著者が言うには、アナキズムは平和的愛の思想であり、決してテロや暴力の恐怖の思想ではないと指摘する。
幸徳秋水の「直接行動」というのも決してテロや暴力を指す言葉ではなく(それは当時の官憲にも大きく誤解され歪められて報道されたことだが)、
アナキズムとは、相互扶助・共同生活の社会の実現を目指し、そのために、思想・知識等を養成し、能力を訓練し、労働組合をつくる、労働運動と思想の啓蒙だということを、幸徳らの言葉をきちんと引用して指摘する。
大杉栄のアナキズムも、労働運動と非軍備主義であったこと、反共産主義であったことを、わかりやすく解説してあった。
あと、大杉のその後の、日本のアナキズムの堕落や退廃への批判も面白かった。
昭和初期のアナキズムが、労働組合運動を軽視して、その結果として現実から遊離し退廃し、衰退していったことへの指摘も、なるほどと思った。

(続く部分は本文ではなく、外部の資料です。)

(** * Session lifecycle of the Recall MCP HTTP server

    A shallow embedding of the two session-keeping variants of the server:

    - [Server]: the TypeScript server, one [transports] object whose
      values are records [{ transport, toolkit, lastActivity }];
    - [ThreeMaps]: the compiled JavaScript server, which keeps the three
      objects [sessions], [toolkits] and [lastActivity] side by side.

    [Stateless] embeds the servers that keep no session and build one
    transport per request, and [Variants] relates the two session-keeping
    servers to each other.

    Each Express handler is a function from the server state, the request
    and the answers of the environment (clock, UUID generator, process
    environment, SDK calls) to the new state and the response.  A handler
    is one step of the server: before it delegates to the transport, the
    only place where it yields is [await toolkit.connect(transport)], after
    the lookup and before the registration under a key that it alone
    holds. *)

From Stdlib Require Import ZArith Lia.
From stdpp Require Import gmap strings list fin_maps.

Local Open Scope string_scope.
Local Open Scope Z_scope.

(** ** JavaScript helpers *)

Module Js.

(** [s.includes(sub)]: [sub] occurs in [s] as a substring. *)
Fixpoint includes (s sub : string) : bool :=
  String.prefix sub s ||
  match s with
  | EmptyString => false
  | String _ rest => includes rest sub
  end.

(** [h || ""] for a header that may be undefined. *)
Definition or_empty (h : option string) : string :=
  match h with
  | Some v => v
  | None => ""
  end.

(** Truthiness of a value that is a string or undefined: only undefined and
    the empty string are falsy. *)
Definition truthy_string (h : option string) : bool :=
  match h with
  | Some "" => false
  | Some _ => true
  | None => false
  end.

(** The property names every object created by [{}] inherits from
    [Object.prototype].  [o[k]] for such a [k] is a function (or, for
    [__proto__], [Object.prototype] itself) unless [o] has an own property
    of that name. *)
Definition object_prototype_names : list string :=
  [ "constructor"; "__proto__"; "hasOwnProperty"; "isPrototypeOf";
    "propertyIsEnumerable"; "toLocaleString"; "toString"; "valueOf";
    "__defineGetter__"; "__defineSetter__"; "__lookupGetter__";
    "__lookupSetter__" ].

Definition inherited (k : string) : bool :=
  bool_decide (k ∈ object_prototype_names).

(** [randomUUID()] returns the 36-character textual form of a UUID. *)
Definition is_uuid (u : string) : bool :=
  bool_decide (String.length u = 36%nat).

End Js.

(** ** Requests, responses and the environment *)

Module Http.

#[warnings="-register-all"]
Inductive json :=
  | JNull
  | JNum (n : Z)
  | JStr (s : string)
  | JObj (fields : list (string * json)).

(** [{ jsonrpc: "2.0", error: { code, message }, id: null }] *)
Definition jsonrpc_error (code : Z) (message : string) : json :=
  JObj [ ("jsonrpc", JStr "2.0");
         ("error", JObj [ ("code", JNum code); ("message", JStr message) ]);
         ("id", JNull) ].

(** [req.method].  [handleSessionRequest] sits behind [app.get], which also
    serves HEAD, and [app.delete]. *)
Inductive Method := GET | POST | DELETE | HEAD.

Record Request := mkRequest {
  method : Method;                 (* req.method *)
  mcp_session_id : option string;  (* req.headers["mcp-session-id"] *)
  content_type : option string;    (* req.get("Content-Type") *)
  accept : option string           (* req.get("Accept") *)
}.

(** What [transport.handleRequest] does, as far as the handlers see it. *)
Inductive HandleResult :=
  | Completes
  | Throws (headersSent : bool).

(** The answers of the environment during one handler call or timer tick. *)
Record Env := mkEnv {
  now : Z;                              (* Date.now() *)
  uuid : string;                        (* randomUUID() *)
  RECALL_PRIVATE_KEY : option string;   (* process.env.RECALL_PRIVATE_KEY *)
  connect_ok : bool;                    (* toolkit.connect(transport) resolves *)
  handle : HandleResult;                (* transport.handleRequest(...) *)
  close_notifies : bool                 (* transport.close() calls its onclose *)
}.

Inductive Outcome :=
  | Replied (status : Z) (body : json)  (* res.status(n).json(body) *)
  | Handled (t : nat)                   (* transport t answered the request *)
  | Aborted.                            (* failure after the headers went out: logged only *)

Record Response := mkResponse {
  headers : list (string * string);     (* the res.setHeader calls, in order *)
  outcome : Outcome
}.

Definition setHeader (k v : string) (hs : list (string * string)) :=
  (hs ++ [(k, v)])%list.

Definition has_header (k : string) (r : Response) : bool :=
  bool_decide (k ∈ (headers r).*1).

(** The response announces the streaming mode. *)
Definition streaming (r : Response) : Prop :=
  ("Content-Type", "text/event-stream") ∈ headers r ∧
  ("Cache-Control", "no-cache") ∈ headers r ∧
  ("Connection", "keep-alive") ∈ headers r.

Definition sse_headers (hs : list (string * string)) : list (string * string) :=
  setHeader "Connection" "keep-alive"
    (setHeader "Cache-Control" "no-cache"
       (setHeader "Content-Type" "text/event-stream" hs)).

Definition internal_error : Outcome :=
  Replied 500 (jsonrpc_error (-32603) "Internal server error").

(** The [catch] of the handlers: reply 500 unless the headers are out. *)
Definition caught (headersSent : bool) : Outcome :=
  if headersSent then Aborted else internal_error.

(** [await transport.handleRequest(req, res, ...)] on the transport object
    [t], inside the handler's [try]. *)
Definition delegate (e : Env) (t : nat) : Outcome :=
  match handle e with
  | Completes => Handled t
  | Throws sent => caught sent
  end.

End Http.

(** ** The TypeScript server: one [transports] object *)

Module Server.
Import Js Http.

(** [{ transport, toolkit, lastActivity }]; the two objects are named by
    their heap addresses. *)
Record SessionData := mkSession {
  transport : nat;
  toolkit : nat;
  lastActivity : Z
}.

Record State := mkState {
  transports : gmap string SessionData;  (* own properties of [transports] *)
  prototype_lastActivity : option Z;     (* Object.prototype.lastActivity, once written *)
  onclose : gmap nat string;             (* transport ↦ the sessionId its onclose closure captured *)
  closed : list nat;                     (* close() calls so far, latest first *)
  issued : list string;                  (* randomUUID() results so far, latest first *)
  heap_next : nat                        (* next unused object address *)
}.

Definition init : State := mkState ∅ None ∅ [] [] 0.

Definition set_transports (f : gmap string SessionData → gmap string SessionData)
    (s : State) : State :=
  mkState (f (transports s)) (prototype_lastActivity s) (onclose s)
          (closed s) (issued s) (heap_next s).

Definition set_prototype_lastActivity (v : Z) (s : State) : State :=
  mkState (transports s) (Some v) (onclose s) (closed s) (issued s) (heap_next s).

Definition set_onclose (t : nat) (k : string) (s : State) : State :=
  mkState (transports s) (prototype_lastActivity s) (<[t := k]> (onclose s))
          (closed s) (issued s) (heap_next s).

Definition log_close (t : nat) (s : State) : State :=
  mkState (transports s) (prototype_lastActivity s) (onclose s)
          (t :: closed s) (issued s) (heap_next s).
(** * Insurance Payment Analyzer (v6): benchmarking and classification engine

    A shallow embedding of [src/index.tsx].  Conventions of the model:

    - a JavaScript number is a rational ([Q]); [toNum] never lets a NaN or
      an infinity through, so every amount of a line is finite.  An amount
      [q] stands for the binary64 number nearest to it, [Dbl.fl q]: the cell
      "49.99" is read as [Dbl.fl (4999 # 100)], and [+x.toFixed(2)] is
      [Dbl.fl] of the decimal it prints.  Where the code decides on a
      difference, a sum or a quotient of amounts (the 0.01 tests, the
      deviation in percent) and in [d3.mean], every operation is the
      binary64 one, rounded to nearest; totals and the amounts themselves
      are kept as the decimals they stand for, and [toFixed(2)] rounds that
      decimal;
    - a JavaScript string is a [string] (a sequence of bytes); upper-casing
      and the whitespace class act on the ASCII range;
    - a [Map] (and d3's [InternMap]) is an association list in insertion
      order, because the code iterates over it;
    - [Array.prototype.sort] is a stable insertion sort driven by the
      comparator's sign;
    - a raw record is taken after header lookup: text cells are
      [option string] ([None] for a missing column), numeric cells are the
      value [toNum] returns for them.

    Left out, as presentation or as collaborators of the engine: reading
    the text into records ([parseText], [toNum]), the printing of amounts
    ([fmt], [toFixed]) and the hover text, and the order of the array
    [stats], which only fixes the order in which rows are pushed. *)

From Stdlib Require Import QArith Qround Qabs Qminmax Qpower Lqa.
From Stdlib Require Import ZArith Lia Bool List String Ascii.
From Stdlib Require Import Sorting.Sorted Sorting.Permutation.
From Stdlib Require Floats.
Import ListNotations.

Open Scope Q_scope.

(* ================================================================== *)
(** * Part I: the program                                              *)
(* ================================================================== *)

(** ** Numbers *)

(** [a < b] on numbers, as a boolean; [a === b] is [Qeq_bool]. *)
Definition Qltb (a b : Q) : bool := negb (Qle_bool b a).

日本のアナキズムについて知るには、良い一冊だと思った。
仮に、現代社会において、アナキズムがもはや過去の思想であり、また空想や夢のようなものだとしても、過去の時代にそのために身命を賭した人の輝きというものは、今の時代にも何かしら照らしたり啓発することのあるものだと思う。
また、何が非現実的で何が現実的かは、いろいろ検討を要することだろう。